This section is from the book "The Gardener V1", by William Thomson. Also available from Amazon: The New Organic Grower: A Master's Manual of Tools and Techniques for the Home and Market Gardener.
Though much has been written about this beautiful plant, I feel constrained to bring it once more before the notice of your readers. I may not be able, perhaps, to impart anything new concerning it; but if I can draw the attention of your readers to its merits, especially at this season of the year, so that it may be more extensively cultivated, and receive the attention it so well deserves, my object will be fully attained.
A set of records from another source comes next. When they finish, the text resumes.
(** Once [tryTiming] has let a port through, nobody was ahead of it. *)
Lemma taken_waiters l l' : layerOK l \/ retrying l -> taken l' -> waitingForLayer l' = waitingForLayer l -> state l <> BUSY -> waitingForPeer l = None ->
  waiters l = waitingForLayer l /\ (retrying l \/ waitingForLayer l = []).
Proof.
  intros Hl (_&Hp&_) Hw Hs Hpl. unfold waiters. rewrite Hpl. split; [done|]. destruct Hl as [Hl|]; [|by left]. right. unfold layerOK in Hl. destruct (state l); [|done|done].
  destruct (waitingForLayer l); [done|]. destruct Hl as [_ Hl]. by destruct Hl.
Qed.

Lemma tryTiming_through p l l' : tryTiming p l = Done (true, l') -> state l <> BUSY /\ waitingForPeer l = None.
Proof.
  unfold tryTiming. destruct (_ || _) eqn:E; [destruct (bool_decide (p ∈ _)); intros E'; discriminate E'|]. intros _. apply orb_false_iff in E. rewrite !bool_decide_eq_false in E. destruct E as [E1 E2].
  split; [done|]. destruct (waitingForPeer l); [by destruct E2|done].
Qed.

(** The queue of the layer after a packet from [p]. *)
Definition joined (p : Z) (l l' : layer) (ok : bool) : Prop :=
  waiters l' = if ok then waiters l else if bool_decide (state l = RETRY) then p :: waiters l else waiters l ++ [p].

Lemma joined_nodup p ls d l l' ok : ls !! d = Some l -> joined p l l' ok -> NoDup (allWaiters ls) -> p ∉ allWaiters ls -> NoDup (allWaiters (<[d := l']> ls)).
Proof.
  intros Hl Hj Hnd Hp. destruct (allWaiters_insert ls d l l' Hl) as (rest&P1&P2). rewrite P2. rewrite P1 in Hnd, Hp. rewrite Hj. destruct ok; [done|].
  case_bool_decide; [cbn [app]; by constructor|]. rewrite <-app_assoc. cbn [app]. rewrite <-Permutation_middle. by constructor.
Qed.

Section request.
Context (now : Z) (Hn : 0 < now < 2 ^ 63).

Lemma request_ok x r pk acc p a d b l : clockOK now (clk x) -> legalReq x (r, pk, acc) -> Packet.getAddr pk = Done a -> XBar.findPort a (base x) = Done (d, b) ->
  reqLayers x !! Z.to_nat d = Some l -> 0 <= d -> layerOK l \/ retrying l -> p ∉ waiters l ->
  exists ok pk' x' l', recvTimingReq prm now r pk p acc x = Done (ok, pk', x') /\ reqLayers x' = <[Z.to_nat d := l']> (reqLayers x) /\ respLayers x' = respLayers x /\
    clockOK now (clk x') /\ layerOK l' /\ joined p l l' ok /\
    routeTo x' = (if ok && MemCmd.needsResponse (Packet.cmd pk) && negb (Packet.memInhibitAsserted pk) then <[r := p]> (routeTo x) else routeTo x).
Proof.
  intros Hc (Le&Lt&Lr&Lm&_) Ea Ef Hl Hd Hlk Hp. destruct reqDelay_wrap as [D1 D2]. unfold recvTimingReq. rewrite Le, Ea. cbn [obind]. rewrite Ef. cbn [obind].
  rewrite getReq_lookup by done. cbn [reqLayers withBase]. rewrite Hl. destruct (tryTiming_ok p l Hlk Hp) as (free&l1&E1&H1'). rewrite E1. cbn [obind]. destruct free; cbn [negb].
  - destruct H1' as [Ht Hw]. destruct (tryTiming_through _ _ _ E1) as [Hs Hpl]. destruct (taken_waiters l l1 Hlk Ht Hw Hs Hpl) as [Hwl Hre].
    destruct (ty_size _ _ Lt) as [n Hsz]. assert (Hds : exists m, dataSize pk = Done m) by (unfold dataSize; destruct (MemCmd.hasData _); by eauto). destruct Hds as [m ->]. cbn [obind].
    rewrite D2. match goal with |- context [calcPacketTiming _ _ _ _ ?y] => destruct (calcPacketTiming_ok now reqDelay pk y Hc Hn D1 Lt) as (pk'&c&E2&Hc2&Hpay&_) end.
    rewrite E2. cbn [obind]. match goal with |- context [clockEdge _ _ 1 ?y] => destruct (xbarEdge_ok now 1 y Hc2 Hn ltac:(lia)) as (c2&e&E3&Hc3&He) end. rewrite E3. cbn iota.
    destruct Hprm as [P1 P2 _ _ _ _]. destruct acc; cbn [negb].
    + assert (Hu : wrap 64 (e + Packet.payloadDelay pk') = e + Packet.payloadDelay pk') by (apply Z.mod_small; lia).
      destruct (occupyLayer_ok now (e + Packet.payloadDelay pk') l1 ltac:(by left) ltac:(lia) ltac:(lia)) as (l2&E4&Hl2&_&_&Hw2&Hp2).
      cbn [routeTo withClk putReq withReqs withBase]. rewrite Lr. destruct Ht as (Hs1&Hp1&Hr1).
      destruct (MemCmd.needsResponse (Packet.cmd pk) && negb (Packet.memInhibitAsserted pk)) eqn:Ex; cbn [obind]; unfold succeededTiming;
        rewrite bool_decide_true by done; cbn [negb]; rewrite Hu, E4; cbn [obind]; eexists true, _, _, l2; (split; [done|]); cbn [reqLayers respLayers clk routeTo withStats putReq withReqs withClk withBase withRoutes]; rewrite list_insert_insert_eq;
        (split; [done|split; [done|split; [done|split; [done|split; [|by rewrite <-andb_assoc, Ex]]]]]); unfold joined, waiters; rewrite Hw2, Hp2, Hp1, Hw; symmetry; exact Hwl.
    + rewrite (Lm eq_refl). match goal with |- context [clockEdge _ _ 1 ?y] => destruct (xbarEdge_ok now 1 y Hc3 Hn ltac:(lia)) as (c3&e3&E4&Hc4&He3) end. rewrite E4. cbn iota.
      unfold failedTiming. destruct Ht as (Hs1&Hp1&Hr1). rewrite Hp1. cbn iota. rewrite bool_decide_true by done. cbn [negb].
      destruct (occupyLayer_ok now e3 (withPeer (Some p) l1) ltac:(right; by split) ltac:(lia) ltac:(lia)) as (l2&E5&Hl2&_&_&Hw2&Hp2). rewrite E5. cbn [obind].
      eexists false, _, _, l2. split; [done|]. cbn [reqLayers respLayers clk routeTo withStats putReq withReqs withClk withBase withRoutes]. rewrite list_insert_insert_eq.
      do 4 (split; [done|]). split; [|done]. cbn [joined]. assert (Hw' : waiters l2 = p :: waiters l) by (unfold waiters at 1; rewrite Hw2, Hp2; cbn; by rewrite Hw, Hwl).
      unfold joined. rewrite Hw'. case_bool_decide as Hst; [done|]. destruct Hre as [(Hst'&_)|Hre]; [done|]. by rewrite Hwl, Hre.
  - destruct H1' as (Hl1&Hs1&_&Hp1&Hw1). eexists false, pk, _, l1. split; [done|]. cbn [reqLayers respLayers clk routeTo putReq withReqs withBase]. do 4 (split; [done|]). split; [|done].
    unfold joined. rewrite bool_decide_false by (intros E; unfold layerOK in Hl1; by rewrite Hs1, E in Hl1). unfold waiters. by rewrite Hp1, Hw1, app_assoc.
Qed.

(** All the request layers at once. *)
Lemma request_step x r pk acc p : clockOK now (clk x) -> legalReq x (r, pk, acc) -> (forall j l, reqLayers x !! j = Some l -> layerOK l \/ retrying l) ->
  NoDup (allWaiters (reqLayers x)) -> p ∉ allWaiters (reqLayers x) ->
  exists ok pk' x' d l l', recvTimingReq prm now r pk p acc x = Done (ok, pk', x') /\ reqLayers x !! d = Some l /\ reqLayers x' = <[d := l']> (reqLayers x) /\
    respLayers x' = respLayers x /\ clockOK now (clk x') /\ layerOK l' /\ joined p l l' ok /\ NoDup (allWaiters (reqLayers x')) /\
    routeTo x' = (if ok && MemCmd.needsResponse (Packet.cmd pk) && negb (Packet.memInhibitAsserted pk) then <[r := p]> (routeTo x) else routeTo x).
Proof.
  intros Hc Hl Hok Hnd Hp. pose proof Hl as (_&_&_&_&a&d&b&Ea&Ef&Hd). destruct (lookup_lt_is_Some_2 (reqLayers x) (Z.to_nat d) ltac:(lia)) as [l Hlk].
  destruct (request_ok x r pk acc p a d b l Hc Hl Ea Ef Hlk ltac:(lia) (Hok _ _ Hlk)) as (ok&pk'&x'&l'&E&R1&R2&R3&R4&R5&R6); [intros Hin; apply Hp, elem_allWaiters; by eauto|].
  exists ok, pk', x', (Z.to_nat d), l, l'. do 7 (split; [done|]). split; [|done]. rewrite R1. by eapply joined_nodup.
Qed.

(** A response to a request of the table; the port above takes it. *)
Definition legalResp (x : t) (o : nat * Packet.t * bool) : Prop := let '(r, pk, accepts) := o in accepts = true /\ timely respDelay pk /\ is_Some (routeTo x !! r).

Definition respOK (l : layer) : Prop := waitingForPeer l = None.

Lemma response_ok x r pk m p l : clockOK now (clk x) -> timely respDelay pk -> routeTo x !! r = Some p -> 0 <= p -> respLayers x !! Z.to_nat p = Some l ->
  layerOK l \/ retrying l -> respOK l -> m ∉ waiters l ->
  exists o x' l', recvTimingResp prm now r pk m true x = Done (o, x') /\ respLayers x' = <[Z.to_nat p := l']> (respLayers x) /\ reqLayers x' = reqLayers x /\
    clockOK now (clk x') /\ layerOK l' /\ respOK l' /\ joined m l l' (bool_decide (o <> None)) /\
    match o with Some q => q = p /\ routeTo x' = delete r (routeTo x) | None => routeTo x' = routeTo x end.
Proof.
  intros Hc Lt Lr Hp Hl Hlk Hr Hm. destruct respDelay_wrap as [D1 D2]. unfold recvTimingResp. rewrite Lr. rewrite (proj2 (Z.eqb_neq p XBar.InvalidPortID)) by (unfold XBar.InvalidPortID; lia).
  rewrite getResp_lookup by done. rewrite Hl. destruct (tryTiming_ok m l Hlk Hm) as (free&l1&E1&H1'). rewrite E1. cbn [obind]. destruct free; cbn [negb].
  - destruct H1' as [Ht Hw]. destruct (tryTiming_through _ _ _ E1) as [Hs Hpl]. destruct (taken_waiters l l1 Hlk Ht Hw Hs Hpl) as [Hwl _].
    destruct (ty_size _ _ Lt) as [n Hsz]. assert (Hds : exists m, dataSize pk = Done m) by (unfold dataSize; destruct (MemCmd.hasData _); by eauto). destruct Hds as [k ->]. cbn [obind].
    rewrite D2. match goal with |- context [calcPacketTiming _ _ _ _ ?y] => destruct (calcPacketTiming_ok now respDelay pk y Hc Hn D1 Lt) as (pk'&c&E2&Hc2&Hpay&_) end.
    rewrite E2. cbn [obind]. match goal with |- context [clockEdge _ _ 1 ?y] => destruct (xbarEdge_ok now 1 y Hc2 Hn ltac:(lia)) as (c2&e&E3&Hc3&He) end. rewrite E3. cbn iota.
    destruct Hprm as [P1 P2 _ _ _ _]. assert (Hu : wrap 64 (e + Packet.payloadDelay pk') = e + Packet.payloadDelay pk') by (apply Z.mod_small; lia).
    destruct (occupyLayer_ok now (e + Packet.payloadDelay pk') l1 ltac:(by left) ltac:(lia) ltac:(lia)) as (l2&E4&Hl2&_&_&Hw2&Hp2). destruct Ht as (Hs1&Hp1&Hr1).
    unfold succeededTiming. rewrite bool_decide_true by done. cbn [negb]. rewrite Hu, E4. cbn [obind]. eexists (Some p), _, l2. split; [done|].
    cbn [reqLayers respLayers clk routeTo withStats putResp withResps withClk withBase withRoutes]. rewrite list_insert_insert_eq. do 4 (split; [done|]).
    split; [unfold respOK; congruence|]. split; [|done]. unfold joined, waiters. rewrite Hw2, Hp2, Hp1, Hw. symmetry. exact Hwl.
  - destruct H1' as (Hl1&Hs1&_&Hp1&Hw1). eexists None, _, l1. split; [done|]. cbn [reqLayers respLayers clk routeTo putResp withResps]. do 4 (split; [done|]).
    split; [unfold respOK in *; congruence|]. split; [|done]. unfold joined. cbn [bool_decide decide_rel]. rewrite (bool_decide_false (None <> None)) by (by intros E).
    rewrite bool_decide_false by (intros E; unfold layerOK in Hl1; by rewrite Hs1, E in Hl1). unfold waiters. by rewrite Hp1, Hw1, app_assoc.
Qed.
Perhaps there are few plants more easy of cultivation than this, if the conditions under which it is cultivated approximate to the climate of its native habitat, and its seasons of growth and rest are governed according to nature's laws. I believe that half of the failures are due. to the want of a proper season of rest; but if properly managed, there are few plants more accommodating, or more under control. By-regulating its growth and rest it can be had in bloom at any season of the year, and can be made to bloom two or three times a-year if necessary, although I would not recommend blooming it more than three, as it exhausts the energy of the plant. We have had a grand display of it here for some time, which has prompted this paper. One large plant has forty-eight flower-spikes, bearing 240 blooms, all of good substance - a lovely sight. In all, there have been nearly 1000 blooms since the Chrysanthemums were over. For cut-flower decoration, about Christmas especially, and through the dull season of the year, they are invaluable.
I may here give our mode of culture, which is very simple. We pot them in a compost of peat and loam, and place them in a temperature of from 70° to 80°, which suits them very well during their growing period. While making their growth they occasionally get a little weak liquid manure, from sheep-droppings, with a little soot. After they have finished their growth they are removed to a temperature of from 50° to 60°, and kept moderately dry at the roots. They should have a rest of two months at least, after which they may be again subjected to more heat to make them bloom. P. Mathieson.